Applying lean thinking
Dan Jones spoke of the convergence of :
  1. Top-down vision, with 
  2. Bottom-up improvement of processes, with 
  3. The development of value streams.
Value Streams
Many examples and stories were given about improving entire value streams across departments. Also on managing value streams, including the position of a 'value stream manager'. Main task is to gain front to back 'agreement' on the right actions for the value stream, (no line responsibility over the value stream). A value stream manager also gave a presentation. Interesting but not convincing. Hospitals with long lean thinking experience are also still searching for the right approach.

How do people learn?
A demonstration made (hilariously) clear that learning works best when you see it (visualization) and a detailed explanation is given in small increments and you can practice it. Training Within Industry is an old and proven method for this purpose that's is underestimated.

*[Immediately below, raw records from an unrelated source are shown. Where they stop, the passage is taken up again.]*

(* ===== verification/ServerSpec.v ===== *)
(** * The server as a whole

    The tasks of the server as a step relation over its shared state, from the
    state that startup builds: every atomic access of a backend selection is a
    step of its own, so that selections interleave.  The counters are exact and
    the connection limit is exceeded by less than the number of worker threads,
    only allowed clients are served, connections draw on the buckets of their
    client, and a reload changes backends and nothing else. *)

From S2P Require Import Prelude Float64 Config NetAddr Limiter RateLimit BandwidthManager.
From S2P Require Import Metrics Balancer BalancerSpec BalancerInv BalancerConc Health ProxyProtocol Proxy.
From S2P Require Import Acl Tls Server.
Open Scope Z_scope.

Import BandwidthManager.
#[local] Opaque SimpleLimiter.new SimpleLimiter.check_n.

Section server.
Context `{L : IpNetLib} `{T : Timer} `{RT : Runtime}.

Definition set_rule (sv : Server) (i : nat) (ru : Rule) : Server :=
  {| sv_rules := <[i := ru]> (sv_rules sv); sv_lbs := sv_lbs sv;
     sv_checkers := sv_checkers sv; sv_acceptors := sv_acceptors sv |}.

(** ** The steps of the tasks *)

(** What can be observed of a step: the decision on a connection of rule [i], with
    the clock readings of its check; the report of a health check on an address;
    that the configuration is reconciled. *)
Inductive label :=
| Decides (i : nat) (client : SocketAddr) (created now : Z) (d : decision)
| Reports (i : nat) (a : string) (h : bool)
| Reconciles
| Internal.

(** A task inside [next_backend] makes one atomic access at a time and occupies a
    worker thread; with its result it proceeds.  The remaining steps are those of
    acceptors, connections that end, rate-limited streams, checkers and reloads. *)
Inductive sv_does : label → Server → Server → Prop :=
| sv_accept sv i ru client created now :
    sv_rules sv !! i = Some ru → sockaddr_wf client →
    RateLimiter.timely (ru_rate_limiter ru) (ip client) created now →
    sv_does (Decides i client created now (accept ru client created now).2)
      sv (set_rule sv i (accept ru client created now).1)
| sv_select sv i ru client cs1 cs2 t lb w t' :
    sv_rules sv !! i = Some ru → ru_admitted ru = cs1 ++ (client, t) :: cs2 → returned t = None →
    task_step (ru_lb ru) (ru_world ru) t = (lb, w, t') →
    count inside (cs1 ++ (client, t') :: cs2).*2 <= worker_threads →
    sv_does Internal sv (set_rule sv i
      (with_connections (with_lb ru lb w) (cs1 ++ (client, t') :: cs2) (ru_connections ru)))
| sv_open sv i ru client cs1 cs2 t r local ts :
    sv_rules sv !! i = Some ru → ru_admitted ru = cs1 ++ (client, t) :: cs2 → returned t = Some r →
    sv_does Internal sv (set_rule sv i
      (proceed (with_connections ru (cs1 ++ cs2) (ru_connections ru)) client r local ts).1)
| sv_finish sv i ru cn cs1 cs2 (client_tls : result unit string) (env : proxy_env string) :
    sv_rules sv !! i = Some ru → ru_connections ru = cs1 ++ cn :: cs2 →
    sv_does Internal sv (set_rule sv i
      (with_connections (with_lb ru (ru_lb ru) (finish_connection ru cn client_tls env))
         (ru_admitted ru) (cs1 ++ cs2)))
| sv_draw sv i ru lid n now l :
    sv_rules sv !! i = Some ru → lim_heap (ru_store ru) !! lid = Some l → is_u32 n →
    SimpleLimiter.in_range (now - last_update (state l)) →
    sv_does Internal sv (set_rule sv i (with_bandwidth ru (ru_bandwidth ru)
      {| lim_next := lim_next (ru_store ru);
         lim_heap := <[lid := (SimpleLimiter.check_n l n now).1]> (lim_heap (ru_store ru)) |}))
| sv_check sv ck ru (net : Health.probe string) :
    ck ∈ sv_checkers sv → sv_rules sv !! ck_rule ck = Some ru →
    sv_does (Reports (ck_rule ck) (ck_addr ck) (Health.check net (ck_addr ck) (ck_config ck))) sv (set_rule sv (ck_rule ck)
      (with_lb ru (ru_lb ru)
         (Health.health_round (ru_lb ru) (ck_addr ck) (ck_config ck) net (ru_world ru))))
| sv_reload sv new_config :
    sv_does Reconciles sv (reload new_config sv).

Definition sv_step (sv sv' : Server) : Prop := ∃ l, sv_does l sv sv'.

(** ** The invariant of a rule *)

Definition guards (ru : Rule) : list ConnectionGuard := cn_guard <$> ru_connections ru.

(** The tasks of a rule, as [BalancerConc.v] sees them. *)
Definition rule_sys (ru : Rule) : sys :=
  {| s_lb := ru_lb ru; s_w := ru_world ru; s_tasks := (ru_admitted ru).*2 ++ (THolding <$> guards ru) |}.

(** The connections that hold backend [id]: those that are served, and those that
    have just been given it. *)
Definition held_on (id : nat) (ru : Rule) : Z :=
  count (holds id) (ru_admitted ru).*2 + open_on id (guards ru).

Lemma count_holding id gs : count (holds id) (THolding <$> gs) = open_on id gs.
Proof.
  induction gs as [|g gs IH]; [done|]. rewrite fmap_cons, count_cons, IH, open_on_cons. simpl.
  by case_bool_decide; case_decide.
Qed.

Lemma held_on_count id ru : held_on id ru = count (holds id) (s_tasks (rule_sys ru)).
Proof. unfold held_on. cbn [rule_sys s_tasks]. by rewrite count_app, count_holding. Qed.
(** ** Clients do not share buckets *)

Lemma peer_wf rule ru cn : rule_inv rule ru → cn ∈ ru_connections ru → ip_wf (ip (cn_client cn)).
Proof.
  intros Hri Hcn. pose proof (ri_peers _ _ Hri) as Hp. rewrite Forall_forall in Hp.
  apply (Hp (cn_client cn)). apply elem_of_app. right. apply list_elem_of_fmap. eauto.
Qed.

Lemma limiter_owner rule ru cn cn' d d' lid :
  rule_inv rule ru → cn ∈ ru_connections ru → cn' ∈ ru_connections ru →
  limiter_of d (cn_config cn) = Some lid → limiter_of d' (cn_config cn') = Some lid →
  d = d' ∧ ip (cn_client cn) = ip (cn_client cn').
Proof.
  intros Hri Hcn Hcn' Hl Hl'. pose proof (ri_buckets _ _ Hri) as Hown. rewrite Forall_forall in Hown.
  apply slot_of_inj; [by eapply peer_wf..|].
  eapply (inv_inj _ (ri_bandwidth _ _ Hri)); by apply limiter_held; [apply Hown|].
Qed.

Lemma limiter_shared rule ru cn cn' d d' lid :
  rule_inv rule ru → cn ∈ ru_connections ru → cn' ∈ ru_connections ru →
  limiter_of d (cn_config cn) = Some lid →
  (limiter_of d' (cn_config cn') = Some lid ↔ d = d' ∧ ip (cn_client cn) = ip (cn_client cn')).
Proof.
  intros Hri Hcn Hcn' Hl. split; [by eapply limiter_owner|]. intros [<- Hip].
  pose proof (ri_buckets _ _ Hri) as Hown. rewrite Forall_forall in Hown.
  eapply held_limiter; [apply (ri_bandwidth _ _ Hri)|by apply Hown|].
  rewrite <-Hip. by apply limiter_held; [apply Hown|].
Qed.

Definition client_side (d : direction) : bool :=
  match d with FromClient | ToClient => true | FromBackend | ToBackend => false end.

(** C13: in any state the server can reach, another connection of a rule draws on
    the bucket that limits a connection towards its client exactly when it is of
    the same client address and draws in the same direction: one client's traffic
    never consumes the client bandwidth of another, and a client gains nothing by
    opening more connections. *)
Theorem clients_isolated env config sv i rule ru cn cn' d d' lid :
  Forall rule_typed (c_rules config) → reachable env config sv →
  c_rules config !! i = Some rule → sv_rules sv !! i = Some ru →
  cn ∈ ru_connections ru → cn' ∈ ru_connections ru → client_side d = true →
  limiter_of d (cn_config cn) = Some lid →
  (limiter_of d' (cn_config cn') = Some lid ↔ d = d' ∧ ip (cn_client cn) = ip (cn_client cn')).
Proof.
  intros Ht Hreach Hrule Hru Hcn Hcn' _ Hl. pose proof (reachable_inv _ _ _ Ht Hreach) as Hinv.
  eapply limiter_shared; [|done..]. exact (Forall2_lookup_lr _ _ _ _ _ _ Hinv Hrule Hru).
Qed.
Lemma pow2_add (a b : Z) : pow2 (a + b) = pow2 a * pow2 b.
Proof.
  assert (∀ a b, (0 ≤ a)%Z → (0 ≤ b)%Z → pow2 (a - b) = pow2 a * / pow2 b) as Hsub.
  { intros a' b' Ha' Hb'. destruct (decide (b' ≤ a')%Z).
    - replace a' with ((a' - b') + b')%Z at 2 by lia.
      rewrite (pow2_add_nat (a' - b') b') by lia.
      rewrite <-Qcmult_assoc, Qcmult_inv_r by apply pow2_nonzero.
      by rewrite Qcmult_1_r.
    - replace (a' - b')%Z with (- (b' - a'))%Z by lia. rewrite pow2_opp.
      replace b' with ((b' - a') + a')%Z at 2 by lia.
      rewrite (pow2_add_nat (b' - a') a') by lia.
      rewrite Qcinv_mult_distr, (Qcmult_comm (pow2 a')), <-Qcmult_assoc.
      rewrite (Qcmult_comm (/ pow2 a')), Qcmult_inv_r by apply pow2_nonzero.
      by rewrite Qcmult_1_r. }
  destruct (decide (0 ≤ a)%Z), (decide (0 ≤ b)%Z).
  - by apply pow2_add_nat.
  - replace (a + b)%Z with (a - - b)%Z by lia. rewrite Hsub by lia.
    by rewrite <-pow2_opp, Z.opp_involutive.
  - replace (a + b)%Z with (b - - a)%Z by lia. rewrite Hsub by lia.
    rewrite <-pow2_opp, Z.opp_involutive. apply Qcmult_comm.
  - replace (a + b)%Z with (- (- a + - b))%Z by lia.
    rewrite pow2_opp, pow2_add_nat, Qcinv_mult_distr, <-!pow2_opp by lia.
    by rewrite !Z.opp_involutive.
Qed.

Lemma pow2_cancel (e : Z) : pow2 (- e) * pow2 e = 1.
Proof. rewrite pow2_opp. apply Qcmult_inv_l, pow2_nonzero. Qed.

Lemma pow2_pos (e : Z) : 0 < pow2 e.
Proof.
  assert (∀ e, (0 ≤ e)%Z → 0 < pow2 e) as Hnat.
  { intros e' He'. rewrite pow2_nat by done.
    rewrite <-Z2Qc_inj_0.
    apply (proj1 (Z2Qc_inj_lt 0 (2 ^ e'))). by apply Z.pow_pos_nonneg. }
  destruct (decide (0 ≤ e)%Z); [by apply Hnat|].
  replace e with (- - e)%Z by lia. rewrite pow2_opp.
  apply Qcinv_pos. apply Hnat. lia.
Qed.

Lemma Qfloor_of_Z (z : Z) : Qfloor (Qc_of_Z z) = z.
Proof.
  exact (Qfloor_Z z).
Qed.

(** An integer rounds to itself. *)
Lemma rint_of_Z (z : Z) : rint (Qc_of_Z z) = z.
Proof.
  unfold rint. rewrite Qfloor_of_Z.
  replace (Qc_of_Z z - Qc_of_Z z) with (Q2Qc 0) by ring.
  by rewrite decide_True.
Qed.

Lemma Qcabs_of_Z (m : Z) : Qcabs (Qc_of_Z m) = Qc_of_Z (Z.abs m).
Proof.
  destruct (Z.le_ge_cases 0 m) as [Hm|Hm].
  - rewrite Z.abs_eq, Qcabs_pos; [done| |done].
    rewrite <-Z2Qc_inj_0. by apply (proj1 (Z2Qc_inj_le 0 m)).
  - rewrite Z.abs_neq, Qcabs_neg, Z2Qc_inj_opp; [done| |lia].
    rewrite <-Z2Qc_inj_0. by apply (proj1 (Z2Qc_inj_le m 0)).
Qed.

Lemma scale_back (x : Qc) (e : Z) : x * pow2 e * pow2 (- e) = x.
Proof.
  rewrite <-Qcmult_assoc, (Qcmult_comm (pow2 e)), pow2_cancel. apply Qcmult_1_r.
Qed.

Lemma on_grid_iff (k : nat) (x : Qc) :
  on_grid k x ↔ ∃ m : Z, x = Qc_of_Z m * pow2 (- Z.of_nat k).
Proof.
  unfold on_grid. split.
  - intros Hx. exists (Qfloor (x * pow2 (Z.of_nat k))%Qc).
    by rewrite Hx, scale_back.
  - intros [m ->].
    rewrite <-Qcmult_assoc, pow2_cancel, Qcmult_1_r. by rewrite Qfloor_of_Z.
Qed.

(** A multiple of [2 ^ - k] with fewer than 53 bits, [k] within the exponent
    range, is a binary64 value: rounding leaves it as it is. *)
Lemma round_dyadic (k : nat) (m : Z) :
  (k ≤ 1074)%nat → (Z.abs m < 2 ^ 53)%Z →
  round (Qc_of_Z m * pow2 (- Z.of_nat k)) = Qc_of_Z m * pow2 (- Z.of_nat k).
Proof.
  intros Hk Hm. unfold round.
  set (x := Qc_of_Z m * pow2 (- Z.of_nat k)).
  assert (Qcabs x * pow2 1074 = Qc_of_Z (Z.abs m * 2 ^ (1074 - Z.of_nat k))) as Hscaled.
  { unfold x. rewrite Qcabs_Qcmult, Qcabs_of_Z.
    rewrite (Qcabs_pos (pow2 _)) by apply Qclt_le_weak, pow2_pos.
    rewrite <-Qcmult_assoc, <-pow2_add, Z2Qc_inj_mul.
    rewrite <-pow2_nat by lia. do 2 f_equal; lia. }
  assert (- 1074 ≤ ulp_exponent x ≤ - Z.of_nat k)%Z as [Hlow Hhigh].
  { unfold ulp_exponent. rewrite Hscaled, Qfloor_of_Z. split; [lia|].
    apply Z.max_lub; [lia|].
    destruct (decide (m = 0%Z)) as [->|Hne]; [simpl; lia|].
    assert (Z.log2 (Z.abs m * 2 ^ (1074 - Z.of_nat k)) < 1127 - Z.of_nat k)%Z; [|lia].
    apply Z.log2_lt_pow2.
    - apply Z.mul_pos_pos; [lia|]. apply Z.pow_pos_nonneg; lia.
    - replace (1127 - Z.of_nat k)%Z with (53 + (1074 - Z.of_nat k))%Z by lia.
      rewrite Z.pow_add_r by lia.
      assert (0 < 2 ^ (1074 - Z.of_nat k))%Z by (apply Z.pow_pos_nonneg; lia).
      nia. }
  set (e := ulp_exponent x) in *.
  assert (x * pow2 (- e) = Qc_of_Z (m * 2 ^ (- Z.of_nat k - e))) as ->.
  { unfold x. rewrite <-Qcmult_assoc, <-pow2_add, Z2Qc_inj_mul.
    rewrite <-pow2_nat by lia. do 2 f_equal; lia. }
  rewrite rint_of_Z, Z2Qc_inj_mul, <-pow2_nat by lia.
  rewrite <-Qcmult_assoc, <-pow2_add. unfold x. do 2 f_equal; lia.
Qed.
(** The quotient of a finite binary64 number other than zero by itself
    is exactly 1: the shifted mantissa divides without remainder, and
    nothing is left to round. *)
Lemma div_self_binary64 (x : float) :
  F64.finite_nonzero x -> (x / x)%float = F64.one.
Proof.
  intros (s & m & e & Hx)%finite_nonzero_spec.
  apply Prim2SF_inj. rewrite div_spec, Hx.
  unfold SF64div, SFdiv, SFdiv_core_binary.
  replace (Zdigits2 (Z.pos m) + e - (Zdigits2 (Z.pos m) + e))%Z
    with 0%Z by lia.
  replace (e - e)%Z with 0%Z by lia.
  change (Z.min (fexp prec emax 0) 0) with (-53)%Z.
  change (0 - -53)%Z with 53%Z.
  cbv iota beta. rewrite div_eucl_shifted_self.
  assert (new_location (Z.pos m) 0 = loc_Exact) as ->.
  { unfold new_location. by destruct (Z.even (Z.pos m)). }
  by destruct s.
Qed.

End Binary64.

(** In binary64 the difference of two finite end values can overflow:
    on identical accumulators that run from [-1e308] to [1e308] the
    difference is infinite and the reduction yields NaN. *)
Lemma soh_identical_arrays_overflow :
  Forall (fun x => PrimFloat.is_finite x = true) F64.wide_accumulator
  ∧ F64.calculate_capacity_soh_velocity_threshold
      F64.wide_accumulator F64.wide_accumulator = Some PrimFloat.nan.
Proof. split; [by repeat constructor|by vm_compute]. Qed.

(** C1, amended.  Both reductions return
    [(last charge - first charge) / (last discharge - first discharge)].
    For identical accumulators this is [d / d] for the one difference
    [d] of the last and the first value: exactly 1 when [d] is finite
    and not zero, and NaN when [d] is zero, infinite or NaN.  The same
    holds of the binary64 evaluation, in which [d] is infinite also
    when the subtraction overflows. *)
Theorem soh_reduction_is_ratio (c d : list num) (cf cl df dl : num) :
  head c = Some cf -> last c = Some cl ->
  head d = Some df -> last d = Some dl ->
  let ratio := ((cl - cf) / (dl - df))%num in
  SOH.calculate_capacity_soh_velocity_threshold (PArr c) (PArr d)
  = Ok (PFloat ratio)
  ∧ SOH.calculate_energy_soh_flow_theory (PArr c) (PArr d)
    = Ok (PFloat ratio)
  ∧ (c = d ->
     ratio = ((cl - cf) / (cl - cf))%num
     ∧ (∀ q, (cl - cf)%num = Fin q -> q ≠ 0 -> ratio = of_Z 1)
     ∧ ((cl - cf)%num = of_Z 0 ∨ Num.is_finite (cl - cf)%num = false ->
        ratio = NaN))
  ∧ (∀ (a : list PrimFloat.float) (af al : PrimFloat.float),
       head a = Some af -> last a = Some al ->
       let diff := PrimFloat.sub al af in
       F64.calculate_capacity_soh_velocity_threshold a a
       = Some (PrimFloat.div diff diff)
       ∧ F64.calculate_energy_soh_flow_theory a a
         = Some (PrimFloat.div diff diff)
       ∧ (F64.finite_nonzero diff -> PrimFloat.div diff diff = F64.one)).
Proof.
  intros Hcf Hcl Hdf Hdl ratio.
  destruct (reduction_ratio c d cf cl df dl Hcf Hcl Hdf Hdl) as [Hv He].
  split; [exact Hv|]. split; [exact He|]. split.
  - intros ->. unfold ratio.
    assert (df = cf) as -> by congruence.
    assert (dl = cl) as -> by congruence.
    split; [done|]. split.
    + intros q -> Hq. by apply div_self.
    + intros [->|Hinf]; [by_compute|].
      by destruct (cl - cf)%num.
  - intros a af al Haf Hal diff.
    unfold F64.calculate_capacity_soh_velocity_threshold,
      F64.calculate_energy_soh_flow_theory.
    rewrite Haf, Hal. split; [done|]. split; [done|].
    apply div_self_binary64.
Qed.

Lemma soh_reduction_is_ratio_witness :
  let c := [fin 0 1; fin 10 1; fin 40 1] in
  head c = Some (fin 0 1)
  ∧ last c = Some (fin 40 1)
  ∧ (fin 40 1 - fin 0 1)%num = Fin (qc 40 1)
  ∧ qc 40 1 ≠ 0
  ∧ SOH.calculate_capacity_soh_velocity_threshold (PArr c) (PArr c)
    = Ok (PFloat (of_Z 1))
  ∧ SOH.calculate_energy_soh_flow_theory (PArr c) (PArr c)
    = Ok (PFloat (of_Z 1)).
Proof.
  intros c.
  assert (H1 : head c = Some (fin 0 1)) by reflexivity.
  assert (H2 : last c = Some (fin 40 1)) by reflexivity.
  assert (H3 : (fin 40 1 - fin 0 1)%num = Fin (qc 40 1)) by by_compute.
  assert (H4 : qc 40 1 ≠ 0) by by_compute.
  split; [exact H1|]. split; [exact H2|]. split; [exact H3|].
  split; [exact H4|].
  destruct (soh_reduction_is_ratio c c (fin 0 1) (fin 40 1)
              (fin 0 1) (fin 40 1) H1 H2 H1 H2)
    as (Hcap & Hen & Hsame & _).
  destruct (Hsame eq_refl) as (_ & Hone & _).
  rewrite Hcap, Hen, (Hone (qc 40 1) H3 H4). split; reflexivity.
Defined.

(** ** Integration and the two SOH entry points *)

Section Integration.

Variable config : SOHConfig.

Lemma length_cumsum_from (acc : num) (a : list num) :
  length (scipy.cumsum_from acc a) = length a.
Proof. revert acc. induction a as [|x a IH]; intros acc; simpl; auto. Qed.

Lemma length_cumsum (a : list num) : length (scipy.cumsum a) = length a.
Proof. destruct a; simpl; [done|]. by rewrite length_cumsum_from. Qed.

Lemma length_diff (a : list num) : length (np.diff a) = (length a - 1)%nat.
Proof. unfold np.diff. rewrite length_zip_with, length_drop. lia. Qed.

(** What the trapezoid routine returns starts with the initial value,
    and has two items only for two samples over two instants. *)
Lemma cumtrapz_shape (y : pyval) (x r : list num) :
  scipy.cumtrapz y x = Ok r ->
  ∃ ys tl, y = PArr ys ∧ r = of_Z 0 :: tl
           ∧ (length tl = 1%nat -> length ys = 2%nat ∧ length x = 2%nat).
Proof.
  destruct y as [| |ys]; try done. unfold scipy.cumtrapz.
  case_bool_decide as Hlen; [done|]. intros [= <-].
  eexists _, _. split; [done|]. split; [done|].
  rewrite length_cumsum, !length_zip_with, length_drop.
  rewrite length_diff in *. lia.
Qed.

Lemma unpack2_shape (r : list num) (a b : num) :
  Py.unpack2 r = Ok (a, b) -> r = [a; b].
Proof. destruct r as [|? [|? [|? ?]]]; simpl; congruence. Qed.

(** Unpacking the single array the trapezoid routine returns into two
    names leaves [integrate_charge_discharge] with two outcomes: the
    error branch, or, for exactly two samples, the two leading zeros as
    scalars.  It never returns arrays. *)
Lemma integrate_cases (data : pyval) (time : list num) :
  SOH.integrate_charge_discharge data time = Ok (PNone, PNone)
  ∨ (SOH.integrate_charge_discharge data time
     = Ok (PFloat (of_Z 0), PFloat (of_Z 0))
     ∧ length time = 2%nat
     ∧ ∃ ys, data = PArr ys ∧ length ys = 2%nat).
Proof.
  unfold SOH.integrate_charge_discharge.
  destruct (scipy.cumtrapz data time) as [r|e] eqn:Hr; [|by left].
  destruct (cumtrapz_shape _ _ _ Hr) as (ys & tl & -> & -> & Hlen).
  cbn [mbind result_bind].
  destruct tl as [|b [|b' tl]]; try (by left).
  destruct (Hlen eq_refl) as [Hys Ht].
  cbn [mbind result_bind Py.unpack2 Py.neg].
  destruct (scipy.cumtrapz (PArr (Num.neg <$> ys)) time) as [r'|e] eqn:Hr';
    [|by left].
  destruct (cumtrapz_shape _ _ _ Hr') as (ys' & tl' & _ & -> & _).
  cbn [mbind result_bind].
  destruct tl' as [|c [|c' tl']]; try (by left).
  right. split; [done|]. split; [done|]. by exists ys.
Qed.

Lemma window_shape (data time : list num) :
  SOH.apply_voltage_window config data time = Ok PNone
  ∨ ∃ w, SOH.apply_voltage_window config data time = Ok (PArr w)
         ∧ length w = length data.
Proof.
  unfold SOH.apply_voltage_window.
  destruct (voltage_window config) as [[lo hi]|]; [|by left].
  right. eexists. split; [done|]. by rewrite length_fmap.
Qed.

Lemma validate_none :
  SOH.validate_cutoff_conditions config PNone PNone = Ok false.
Proof.
  unfold SOH.validate_cutoff_conditions.
  by destruct (cutoff_charge config), (cutoff_discharge config).
Qed.

Lemma validate_total (charge discharge : pyval) :
  ∃ b, SOH.validate_cutoff_conditions config charge discharge = Ok b.
Proof.
  unfold SOH.validate_cutoff_conditions.
  destruct (_ ← config_get (cutoff_charge config); _) as [b|e];
    [by exists b|by exists false].
Qed.

(** A scalar cannot be indexed: on scalars both reductions take their
    error branch. *)
Lemma reduction_of_scalars (x y : num) :
  SOH.calculate_capacity_soh_velocity_threshold (PFloat x) (PFloat y)
  = Ok PNone
  ∧ SOH.calculate_energy_soh_flow_theory (PFloat x) (PFloat y) = Ok PNone.
Proof. done. Qed.

Lemma pipeline_none (data : pyval) (time : list num)
    (reduce : pyval -> pyval -> result pyval) :
  (∀ x y, reduce (PFloat x) (PFloat y) = Ok PNone) ->
  try_except
    ('(charge, discharge) ← SOH.integrate_charge_discharge data time;
     ok ← SOH.validate_cutoff_conditions config charge discharge;
     if negb ok then Ok PNone else reduce charge discharge)
    (fun _ => Ok PNone) = Ok PNone.
Proof.
  intros Hred.
  destruct (integrate_cases data time) as [->|[-> _]];
    cbn [mbind result_bind].
  - by rewrite validate_none.
  - destruct (validate_total (PFloat (of_Z 0)) (PFloat (of_Z 0)))
      as [[|] ->]; cbn [mbind result_bind negb]; [|done].
    by rewrite Hred.
Qed.

Lemma capacity_soh_none (frame : DataFrame) :
  SOH.calculate_capacity_soh config frame = Ok PNone.
Proof.
  unfold SOH.calculate_capacity_soh, Py.column.
  destruct (frame !! "capacity") as [q|]; [|done].
  destruct (frame !! "time") as [t|]; [|done].
  cbn [mbind result_bind].
  destruct (window_shape q t) as [->|(w & -> & _)]; cbn [mbind result_bind];
    apply pipeline_none; intros; apply reduction_of_scalars.
Qed.

Lemma energy_soh_none (frame : DataFrame) :
  SOH.calculate_energy_soh config frame = Ok PNone.
Proof.
  unfold SOH.calculate_energy_soh, Py.column.
  destruct (frame !! "energy") as [q|]; [|done].
  destruct (frame !! "time") as [t|]; [|done].
  cbn [mbind result_bind].
  destruct (window_shape q t) as [->|(w & -> & _)]; cbn [mbind result_bind];
    apply pipeline_none; intros; apply reduction_of_scalars.
Qed.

Focus is more on processes and continuous improvement, less on people
There were frequently referrals to the people aspect of the application of lean thinking and there were good examples. Considering the whole however, the people aspect remains subordinate to the improvement of processes. E.g. how people can have different views on reality and how to deal with this is not covered. Even though Toyota teaches us that 'respect' combined with 'challenging people' is one of the two core values of Toyota (the other is 'kaizen' or continuous, steady, improvement). In the lean thinking movement the people aspect remains secondary.

Royal Boston Hospital NHS Trust (UK) - Fill David Ingham, CEO
Besides many examples of the application of lean thinking he gave four stereotypes of the people they encounter in their lean endeavors:
  • Positive outlook on life, but no grip on reality: naive idealist
  • Negative outlook on life and no grip on reality: embittered cynic
  • Negative outlook on life, but grip on reality: disillusioned skeptic
  • Positive outlook on life and grip on reality: enthusiastic pragmatist
The lean drivers obviously are in the last category. They to get the others in that category by:
  •  Rigorous application of lean methods
  •  Convincing data
  •  Experience by applying, e.g. three-day "rapid improvement events"
  • Ratify through change management and leadership
He concluded that slow progress is not because people are obstructive, but because they insufficiently understand what they are trying to do with lean. The only way is by steadily progressing, head strong. 

Both CEO's  considered the most important aspect of leadership: Genchi Genbutsu. Or: go to the source to thoroughly understand the situation. Every Thursday and Friday the day starts at the visual tracking center "(see above) of a department. Also, the CEO's regularly participate in overnight improvement events ('with the phone off'). The aim is to understand what is going on and why. By asking 'why?' again and again departments are coached while the director or manager understands what is happening in the organization. Main purpose of leadership: developing people and creating conditions for experimentation and learning.

Push - pull
Finally, a surgeon defined the complicated 'pull' principle very elegantly::
"pull means responding to demand''
('push means that demand must comply with our supply").

All in all a very informative day with many powerful examples. Several hospitals demonstrated how much difference lean can make after 7 to 10 years' application of the principles. Yet is also clear (and they say so themselves) that they really only just begun. It takes a truly long-term focus and a lot of perseverance. After this day I feel energized again!